Le possible maintien du transfert de données vers les pays tiers

 

Le Chapitre V du Règlement général sur la protection des données (RGPD), consacré au transfert des données à caractère personnel vers des pays tiers ou à des organisations internationales, prévoit aux articles 46 et suivants les conditions d’un tel transfert en l’absence de décision d’adéquation de la Commission.

 

L’article 46 prévoit ainsi qu’un responsable de traitement ou un sous-traitant peut transférer des données à caractère personnel vers un pays tiers s’il a prévu des garanties qu’un niveau de protection équivalent à celui garanti par le RGPD soit assuré.

Ces garanties peuvent prendre plusieurs formes, listées de manière exhaustive, au titre desquelles figurent les règles d’entreprise contraignantes (ou Binding Corporate Rules, abrégé BCR).

 

Ces BCR, définies à l’article 47 constituent des règles juridiquement contraignantes pour les entreprises concernées.
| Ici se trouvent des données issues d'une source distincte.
(** * The dnd5e-2014 compatibility layer and migration gate

  A shallow embedding of the dual-identity compatibility code of the
  [dnd5e-2014] Foundry VTT system ([dnd5e.mjs], its proxy-based revision,
  and the system-flags mixin), together with the properties its
  specification states about it.

  Conventions.
  - JavaScript strings are [string]; [startsWith] and [replace] are modelled
    with the semantics of [String.prototype.startsWith] and of
    [String.prototype.replace] called with a string pattern (first
    occurrence only, [$]-patterns of the replacement text expanded).
  - Calls into the host platform (settings store, hooks, sheet registry,
    [fromUuid], [ui.notifications], [migrations.*]) are not part of this
    repository.  They are taken as parameters of the sections below, or
    recorded as events of a trace. *)

From Stdlib Require Import String Ascii List Bool Arith ZArith Lia.
From stdpp Require Import base strings gmap pretty.

Open Scope string_scope.

(* ===================================================================== *)
(** ** JavaScript string primitives *)
(* ===================================================================== *)

Module JsString.

(** [stripPrefix p s] is [Some rest] when [s = p ++ rest]. *)
Fixpoint stripPrefix (p s : string) : option string :=
  match p, s with
  | EmptyString, _ => Some s
  | String a p', String b s' =>
      if Ascii.eqb a b then stripPrefix p' s' else None
  | String _ _, EmptyString => None
  end.

(** [s.startsWith(p)]. *)
Definition startsWith (s p : string) : bool :=
  match stripPrefix p s with
  | Some _ => true
  | None => false
  end.

(** First occurrence of [pat] in [s]: the text before it and the text
    after it. *)
Fixpoint splitFirst (pat s : string) : option (string * string) :=
  match stripPrefix pat s with
  | Some rest => Some (EmptyString, rest)
  | None =>
      match s with
      | EmptyString => None
      | String c s' =>
          match splitFirst pat s' with
          | Some (before, after) => Some (String c before, after)
          | None => None
          end
      end
  end.

(** The abstract operation GetSubstitution of ECMAScript for a string
    pattern (no capture groups): [$$], [$&], [$`] and [$'] are expanded,
    every other character, including a [$] followed by a digit, is kept. *)
Fixpoint GetSubstitution (matched before after template : string) : string :=
  match template with
  | EmptyString => EmptyString
  | String "$" (String "$" r) =>
      String "$" (GetSubstitution matched before after r)
  | String "$" (String "&" r) =>
      matched ++ GetSubstitution matched before after r
  | String "$" (String "`" r) =>
      before ++ GetSubstitution matched before after r
  | String "$" (String "'" r) =>
      after ++ GetSubstitution matched before after r
  | String c r => String c (GetSubstitution matched before after r)
  end.

(** [s.replace(pat, rep)] with a string [pat]: only the first occurrence
    is replaced. *)
Definition replace (s pat rep : string) : string :=
  match splitFirst pat s with
  | Some (before, after) =>
      before ++ GetSubstitution pat before after rep ++ after
  | None => s
  end.

(** The replacement text holds no [$]. *)
Fixpoint dollarFree (s : string) : bool :=
  match s with
  | EmptyString => true
  | String c r => negb (Ascii.eqb c "$") && dollarFree r
  end.

End JsString.

Import JsString.

(* ===================================================================== *)
(** ** Host computations *)
(* ===================================================================== *)

(** A call into the host platform reads and updates the host's state
    (settings storage, documents, registries, hook handlers) and returns a
    value.  [World] is that state; the wrappers below never look inside it. *)
Definition Host (World A : Type) : Type := World -> A * World.

Definition ret {World A : Type} (a : A) : Host World A :=
  fun w => (a, w).

Definition bind {World A B : Type}
    (m : Host World A) (k : A -> Host World B) : Host World B :=
  fun w => let (a, w') := m w in k a w'.

Notation "'let*' x ':=' m 'in' k" := (bind m (fun x => k))
  (at level 10, x name, m at level 100, k at level 200).

(* ===================================================================== *)
(** ** JavaScript values *)
(* ===================================================================== *)

(** Nested configuration data: mappings, sequences and primitives.  A
    mapping keeps its entries in the order [Object.entries] lists them. *)
#[warnings="-register-all"]
Inductive JVal : Type :=
| JUndefined
| JNull
| JBool (b : bool)
| JNumber (n : Z)
| JString (s : string)
| JArray (items : list JVal)
| JObject (entries : list (string * JVal)).

Section JValInduction.

Variable P : JVal -> Prop.
Hypothesis P_undefined : P JUndefined.
Hypothesis P_null : P JNull.
Hypothesis P_bool : forall b, P (JBool b).
Hypothesis P_number : forall n, P (JNumber n).
Hypothesis P_string : forall s, P (JString s).
Hypothesis P_array : forall items, Forall P items -> P (JArray items).
Hypothesis P_object :
  forall entries, Forall (fun kv => P (snd kv)) entries -> P (JObject entries).

(** Induction on a tree, with the hypothesis on every element of a sequence
    and on every value of a mapping. *)
Fixpoint JVal_tree_ind (v : JVal) : P v :=
  match v with
  | JUndefined => P_undefined
  | JNull => P_null
  | JBool b => P_bool b
  | JNumber n => P_number n
  | JString s => P_string s
  | JArray items =>
      P_array items
        ((fix all (l : list JVal) : Forall P l :=
            match l with
            | [] => List.Forall_nil P
            | x :: r => List.Forall_cons P x r (JVal_tree_ind x) (all r)
            end) items)
  | JObject entries =>
      P_object entries
        ((fix all (l : list (string * JVal)) : Forall (fun kv => P (snd kv)) l :=
            match l with
            | [] => List.Forall_nil _
            | kv :: r => List.Forall_cons _ kv r (JVal_tree_ind (snd kv)) (all r)
            end) entries)
  end.

End JValInduction.

(* ===================================================================== *)
(** ** The running system *)
(* ===================================================================== *)

(** [game.system.flags] of the manifest: the two migration thresholds. *)
Record SystemFlags := {
  needsMigrationVersion : string;
  compatibleMigrationVersion : string
}.

(** [game.system]: the fields the compatibility layer reads. *)
Record System := {
  id : string;
  version : string;
  flags : SystemFlags
}.

(** [game]: what the [ready] hook reads.  [systemMigrationVersion] is the
    value of [game.settings.get("dnd5e-2014", "systemMigrationVersion")], a
    string setting; [None] stands for [null] or [undefined]. *)
Record Game := {
  user_isGM : bool;
  system : System;
  systemMigrationVersion : option string;
  actors_size : nat;
  scenes_size : nat;
  items_size : nat
}.

(** The two identities of the system. *)
Definition canonical : string := "dnd5e-2014".
Definition legacy : string := "dnd5e".

(** The template literal [`Compendium.${game.system.id}.`]. *)
Definition compendiumPrefix (system_id : string) : string :=
  "Compendium." ++ system_id ++ ".".

(** What the [ready] hook does to the host, in order. *)
Inductive Event : Type :=
| HooksOn (hook : string)
| SettingsSet (module key value : string)
| ReparentCompendiums (from to : string)
| NotificationsError (message : string) (localize permanent : bool)
| MigrateWorld.

(** The value of [cv] in the [ready] hook: a version string or [NaN]. *)
Inductive Cv : Type :=
| CvString (s : string)
| CvNaN.

(** JavaScript truthiness of a stored setting and of [cv]. *)
Definition truthy (v : option string) : bool :=
  match v with
  | Some s => negb (String.eqb s "")
  | None => false
  end.

Definition cvTruthy (cv : Cv) : bool :=
  match cv with
  | CvString s => negb (String.eqb s "")
  | CvNaN => false
  end.

(** [String(cv)], as the host's version comparison reads its argument. *)
Definition cvToString (cv : Cv) : string :=
  match cv with
  | CvString s => s
  | CvNaN => "NaN"
  end.

(* ===================================================================== *)
(** ** [dnd5e.mjs]: the helper-based compatibility layer *)
(* ===================================================================== *)

Module Helpers.

(** [game.system.isCompatibleWith]. *)
Definition isCompatibleWith (systemId : string) : bool :=
  String.eqb systemId "dnd5e-2014" || String.eqb systemId "dnd5e".

(** [game.dnd5e.getCompendiumReference]. *)
Definition getCompendiumReference (system_id originalPath : string) : string :=
  if startsWith originalPath (compendiumPrefix system_id) then originalPath
  else if startsWith originalPath "Compendium.dnd5e." then
    replace originalPath "Compendium.dnd5e." (compendiumPrefix system_id)
  else if startsWith originalPath "Compendium.dnd5e-2014." then
    replace originalPath "Compendium.dnd5e-2014." (compendiumPrefix system_id)
  else originalPath.

(** [game.dnd5e.findCompendiumEntry].  [fromUuid] is the host's resolver,
    [None] being its [null]; the first component of the result lists the
    paths handed to it, in order. *)
Definition findCompendiumEntry {Document : Type}
    (fromUuid : string -> option Document)
    (system_id referencePath : string) : list string * option Document :=
  let currentSystemPath := getCompendiumReference system_id referencePath in
  let document := fromUuid currentSystemPath in
  match document with
  | Some _ => ([currentSystemPath], document)
  | None =>
      let fallbackPath :=
        if startsWith referencePath "Compendium.dnd5e-2014."
        then replace referencePath "Compendium.dnd5e-2014." "Compendium.dnd5e."
        else replace referencePath "Compendium.dnd5e." "Compendium.dnd5e-2014." in
      ([currentSystemPath; fallbackPath], fromUuid fallbackPath)
  end.

(** The body of the loop of [resolveDynamicReferences] for one entry: the
    value found under the key once the iteration is over.  A matching string
    is assigned anew; an object or array is walked and updated in place;
    anything else is not touched. *)
Fixpoint resolveEntry (system_id : string) (value : JVal) : JVal :=
  match value with
  | JString s =>
      if startsWith s "Compendium.dnd5e."
      then JString (replace s "Compendium.dnd5e." (compendiumPrefix system_id))
      else value
  | JArray items => JArray (List.map (resolveEntry system_id) items)
  | JObject entries =>
      JObject (List.map (fun kv => (fst kv, resolveEntry system_id (snd kv))) entries)
  | _ => value
  end.

(** [resolveDynamicReferences(obj)]: the state of [obj] after the call.
    [Object.entries] throws on [null] and [undefined] ([None]); a primitive
    has no entry that matches and none is assigned. *)
Definition resolveDynamicReferences (system_id : string) (obj : JVal)
    : option JVal :=
  match obj with
  | JUndefined | JNull => None
  | JArray _ | JObject _ => Some (resolveEntry system_id obj)
  | _ => Some obj
  end.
Elles devront assurer aux personnes concernées des mesures de protections permettant traitement l’exercice effectif de l’ensemble de leurs droits.

 

Le RPGD prévoit de plus des dérogations à l’interdiction de transfert vers les pays tiers pour certaines situations particulières (article 49), notamment dans les cas où :

  • Les personnes concernées ont explicitement donné leur consentement,
  • Que le transfert est nécessaire à l’exécution d’un contrat entre la personne concernée et le responsable du traitement
  • Ou encore si le transfert est nécessaire à la conclusion ou à l’exécution d’un contrat conclu dans l’intérêt de la personne concernée entre le responsable du traitement et une autre personne physique ou morale.

On constate donc aisément que ces cas de figure sont très larges, et n’empêcheraient en rien le transfert de données si le Privacy Shield venait à être supprimé.

Ainsi, s’il est regrettable que le Privacy Shield présente à l’heure actuelle de profondes lacunes, il serait d’autant plus regrettable qu’il ne laisse place à aucun cadre au transfert de données transatlantique, pouvant conduire à un abaissement des garanties de protection des données pour les personnes se trouvant sur le territoire européen.

 

En attendant de voir les conséquences de cette résolution et des recours devant la Cour de justice, il est intéressant de constater l’adoption de législations relatives à la protection des données par les États fédérés, comme la Californie[13] – berceau des géants américains de l’Internet.

 

Se pourrait-il que les législations des États fédérés deviennent les garanties des futurs transferts outre-Atlantique, qui bien qu’offrant des garanties bien moindres à celles d’un accord avec l’État fédéral, pourraient toutefois proposer des perspectives intéressantes sur le plan des relations commerciales ?

[1] https://www.cnil.fr/fr/affaire-cambridge-analytica-facebook

[2] https://www.nextinpact.com/news/106367-cloud-act-lacces-aux-donnees-extraterritoriales-clarifie-auxetats-unis-mais-critique.htm

[3] https://ec.europa.eu/info/law/law-topic/data-protection/data-transfers-outside-eu/eu-us-privacy-shield_en

[4] Décision du 26 juillet 2000 (2000/520/CE)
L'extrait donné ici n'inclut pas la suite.